ENTRIES PROVIDED:
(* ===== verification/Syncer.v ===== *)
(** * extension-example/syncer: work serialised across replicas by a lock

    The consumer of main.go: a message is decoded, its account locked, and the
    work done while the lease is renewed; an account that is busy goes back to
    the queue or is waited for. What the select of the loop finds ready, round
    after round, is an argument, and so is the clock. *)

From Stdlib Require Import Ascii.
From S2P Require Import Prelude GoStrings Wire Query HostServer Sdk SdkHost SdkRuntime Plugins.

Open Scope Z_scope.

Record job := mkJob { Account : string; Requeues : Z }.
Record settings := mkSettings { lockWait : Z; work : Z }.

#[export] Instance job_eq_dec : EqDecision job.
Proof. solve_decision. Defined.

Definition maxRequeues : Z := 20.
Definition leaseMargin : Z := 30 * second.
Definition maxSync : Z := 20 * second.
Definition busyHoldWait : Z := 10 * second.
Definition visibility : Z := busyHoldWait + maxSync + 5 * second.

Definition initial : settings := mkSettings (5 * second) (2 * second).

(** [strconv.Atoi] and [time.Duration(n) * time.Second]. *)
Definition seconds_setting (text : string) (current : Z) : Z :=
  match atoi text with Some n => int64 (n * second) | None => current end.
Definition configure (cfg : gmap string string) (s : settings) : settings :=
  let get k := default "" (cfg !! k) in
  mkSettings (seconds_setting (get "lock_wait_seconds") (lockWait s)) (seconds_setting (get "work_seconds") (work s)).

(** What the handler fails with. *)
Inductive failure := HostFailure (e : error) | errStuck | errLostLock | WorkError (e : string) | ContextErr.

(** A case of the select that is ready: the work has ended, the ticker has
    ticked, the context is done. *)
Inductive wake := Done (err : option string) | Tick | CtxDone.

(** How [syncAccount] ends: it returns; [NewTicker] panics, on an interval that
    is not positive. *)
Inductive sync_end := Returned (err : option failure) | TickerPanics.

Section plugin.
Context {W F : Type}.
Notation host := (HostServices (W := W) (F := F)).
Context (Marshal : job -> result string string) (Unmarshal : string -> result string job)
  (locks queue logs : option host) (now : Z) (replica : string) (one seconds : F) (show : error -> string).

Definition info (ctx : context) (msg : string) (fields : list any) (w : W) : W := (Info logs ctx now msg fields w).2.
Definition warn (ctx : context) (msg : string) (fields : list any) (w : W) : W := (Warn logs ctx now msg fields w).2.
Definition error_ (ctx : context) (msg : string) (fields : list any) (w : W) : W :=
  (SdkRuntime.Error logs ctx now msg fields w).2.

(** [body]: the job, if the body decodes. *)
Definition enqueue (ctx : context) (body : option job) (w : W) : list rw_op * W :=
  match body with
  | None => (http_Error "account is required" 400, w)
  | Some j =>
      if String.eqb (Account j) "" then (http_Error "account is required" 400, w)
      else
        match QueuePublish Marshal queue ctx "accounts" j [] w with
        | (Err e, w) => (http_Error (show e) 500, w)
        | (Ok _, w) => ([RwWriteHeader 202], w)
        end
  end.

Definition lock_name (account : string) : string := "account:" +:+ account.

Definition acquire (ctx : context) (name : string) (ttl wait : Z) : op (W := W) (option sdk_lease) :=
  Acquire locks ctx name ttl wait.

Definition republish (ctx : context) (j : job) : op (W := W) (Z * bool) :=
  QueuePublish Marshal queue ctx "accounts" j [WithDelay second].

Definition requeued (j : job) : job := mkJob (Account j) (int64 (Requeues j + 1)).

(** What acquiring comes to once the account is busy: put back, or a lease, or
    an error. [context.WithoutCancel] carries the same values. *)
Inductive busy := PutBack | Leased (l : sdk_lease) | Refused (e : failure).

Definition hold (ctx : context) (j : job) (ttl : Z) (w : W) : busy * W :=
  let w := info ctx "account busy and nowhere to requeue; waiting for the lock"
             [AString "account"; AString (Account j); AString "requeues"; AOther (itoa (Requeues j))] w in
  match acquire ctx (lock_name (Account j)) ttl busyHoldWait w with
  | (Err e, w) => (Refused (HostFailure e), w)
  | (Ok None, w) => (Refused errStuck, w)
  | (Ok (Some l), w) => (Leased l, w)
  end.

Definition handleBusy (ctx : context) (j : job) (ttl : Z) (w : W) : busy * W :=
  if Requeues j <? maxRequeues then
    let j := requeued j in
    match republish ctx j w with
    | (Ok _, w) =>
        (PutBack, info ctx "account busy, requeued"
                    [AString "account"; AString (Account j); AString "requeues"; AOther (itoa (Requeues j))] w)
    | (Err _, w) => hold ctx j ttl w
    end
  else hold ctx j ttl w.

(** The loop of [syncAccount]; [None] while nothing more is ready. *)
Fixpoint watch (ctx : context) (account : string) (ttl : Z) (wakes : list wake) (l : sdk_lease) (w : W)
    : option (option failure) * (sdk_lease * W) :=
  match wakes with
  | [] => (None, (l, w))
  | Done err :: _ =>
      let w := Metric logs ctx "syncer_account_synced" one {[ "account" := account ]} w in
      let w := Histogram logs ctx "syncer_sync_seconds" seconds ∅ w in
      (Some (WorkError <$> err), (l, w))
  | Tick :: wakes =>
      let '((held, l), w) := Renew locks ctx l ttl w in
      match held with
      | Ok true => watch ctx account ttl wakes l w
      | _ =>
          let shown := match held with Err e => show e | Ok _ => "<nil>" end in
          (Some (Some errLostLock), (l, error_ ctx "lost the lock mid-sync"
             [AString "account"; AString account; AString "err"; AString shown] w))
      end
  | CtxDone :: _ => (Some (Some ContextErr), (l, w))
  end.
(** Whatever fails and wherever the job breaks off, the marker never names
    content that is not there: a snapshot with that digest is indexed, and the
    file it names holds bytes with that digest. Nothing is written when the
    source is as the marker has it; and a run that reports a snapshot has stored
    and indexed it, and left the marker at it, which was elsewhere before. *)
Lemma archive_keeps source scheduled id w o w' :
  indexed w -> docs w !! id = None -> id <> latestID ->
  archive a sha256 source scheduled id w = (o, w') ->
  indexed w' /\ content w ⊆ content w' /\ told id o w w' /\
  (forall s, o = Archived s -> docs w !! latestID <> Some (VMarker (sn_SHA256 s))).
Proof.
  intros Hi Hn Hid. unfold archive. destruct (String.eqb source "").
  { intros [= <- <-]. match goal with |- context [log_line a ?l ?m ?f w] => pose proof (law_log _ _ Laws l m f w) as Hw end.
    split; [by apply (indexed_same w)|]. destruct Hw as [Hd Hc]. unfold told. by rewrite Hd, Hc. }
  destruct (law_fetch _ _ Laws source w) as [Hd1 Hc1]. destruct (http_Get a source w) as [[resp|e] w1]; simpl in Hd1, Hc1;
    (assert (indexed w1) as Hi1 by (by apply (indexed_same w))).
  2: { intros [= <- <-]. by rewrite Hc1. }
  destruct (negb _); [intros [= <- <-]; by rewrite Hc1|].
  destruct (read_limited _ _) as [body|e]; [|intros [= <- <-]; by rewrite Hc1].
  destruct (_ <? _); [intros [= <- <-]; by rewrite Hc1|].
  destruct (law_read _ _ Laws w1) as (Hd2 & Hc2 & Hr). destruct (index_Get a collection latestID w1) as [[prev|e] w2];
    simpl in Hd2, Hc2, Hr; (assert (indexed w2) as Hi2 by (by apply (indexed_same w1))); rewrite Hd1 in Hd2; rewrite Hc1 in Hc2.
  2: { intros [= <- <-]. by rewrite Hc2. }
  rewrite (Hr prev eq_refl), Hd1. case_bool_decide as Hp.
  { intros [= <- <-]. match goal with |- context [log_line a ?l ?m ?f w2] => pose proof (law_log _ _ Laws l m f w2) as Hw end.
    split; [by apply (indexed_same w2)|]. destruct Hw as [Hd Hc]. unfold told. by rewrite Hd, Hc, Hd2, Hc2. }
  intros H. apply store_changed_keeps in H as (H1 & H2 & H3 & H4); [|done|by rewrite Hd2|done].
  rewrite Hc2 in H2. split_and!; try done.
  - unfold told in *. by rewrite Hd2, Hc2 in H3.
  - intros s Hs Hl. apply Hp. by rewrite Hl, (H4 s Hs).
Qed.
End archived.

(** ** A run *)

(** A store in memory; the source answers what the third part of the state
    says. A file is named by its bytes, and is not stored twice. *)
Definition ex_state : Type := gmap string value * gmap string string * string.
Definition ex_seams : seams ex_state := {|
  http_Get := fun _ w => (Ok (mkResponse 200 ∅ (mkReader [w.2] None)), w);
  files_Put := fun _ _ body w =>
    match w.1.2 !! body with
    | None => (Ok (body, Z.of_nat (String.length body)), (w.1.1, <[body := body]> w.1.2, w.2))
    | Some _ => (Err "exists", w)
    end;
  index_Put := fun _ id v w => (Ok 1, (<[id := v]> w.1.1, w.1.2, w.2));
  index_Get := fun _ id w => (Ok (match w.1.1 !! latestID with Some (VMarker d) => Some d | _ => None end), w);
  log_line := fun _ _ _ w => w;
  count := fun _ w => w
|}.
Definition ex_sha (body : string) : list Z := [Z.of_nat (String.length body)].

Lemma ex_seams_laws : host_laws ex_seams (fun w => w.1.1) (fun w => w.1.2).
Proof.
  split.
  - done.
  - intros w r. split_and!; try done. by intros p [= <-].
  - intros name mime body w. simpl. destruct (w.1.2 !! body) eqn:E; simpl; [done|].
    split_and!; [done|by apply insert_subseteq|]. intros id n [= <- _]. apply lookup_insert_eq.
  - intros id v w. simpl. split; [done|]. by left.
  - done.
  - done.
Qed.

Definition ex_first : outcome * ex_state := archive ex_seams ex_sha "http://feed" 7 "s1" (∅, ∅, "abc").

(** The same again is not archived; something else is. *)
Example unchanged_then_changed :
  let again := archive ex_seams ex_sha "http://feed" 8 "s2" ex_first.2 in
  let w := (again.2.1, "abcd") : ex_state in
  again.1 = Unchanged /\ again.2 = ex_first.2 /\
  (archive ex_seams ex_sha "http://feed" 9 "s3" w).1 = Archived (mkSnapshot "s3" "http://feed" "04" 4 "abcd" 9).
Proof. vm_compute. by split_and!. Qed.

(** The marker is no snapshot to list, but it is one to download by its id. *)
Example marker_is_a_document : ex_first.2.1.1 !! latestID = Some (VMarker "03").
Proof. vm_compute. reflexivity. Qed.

TASK REQUIREMENTS:
Copy out, word for word, the part of the entries above that begins at the line with "(Leased l, w)" and ends at the line with "option (option failure)", including both.

TASK ANSWER:
  | (Ok (Some l), w) => (Leased l, w)
  end.

Definition handleBusy (ctx : context) (j : job) (ttl : Z) (w : W) : busy * W :=
  if Requeues j <? maxRequeues then
    let j := requeued j in
    match republish ctx j w with
    | (Ok _, w) =>
        (PutBack, info ctx "account busy, requeued"
                    [AString "account"; AString (Account j); AString "requeues"; AOther (itoa (Requeues j))] w)
    | (Err _, w) => hold ctx j ttl w
    end
  else hold ctx j ttl w.

(** The loop of [syncAccount]; [None] while nothing more is ready. *)
Fixpoint watch (ctx : context) (account : string) (ttl : Z) (wakes : list wake) (l : sdk_lease) (w : W)
    : option (option failure) * (sdk_lease * W) :=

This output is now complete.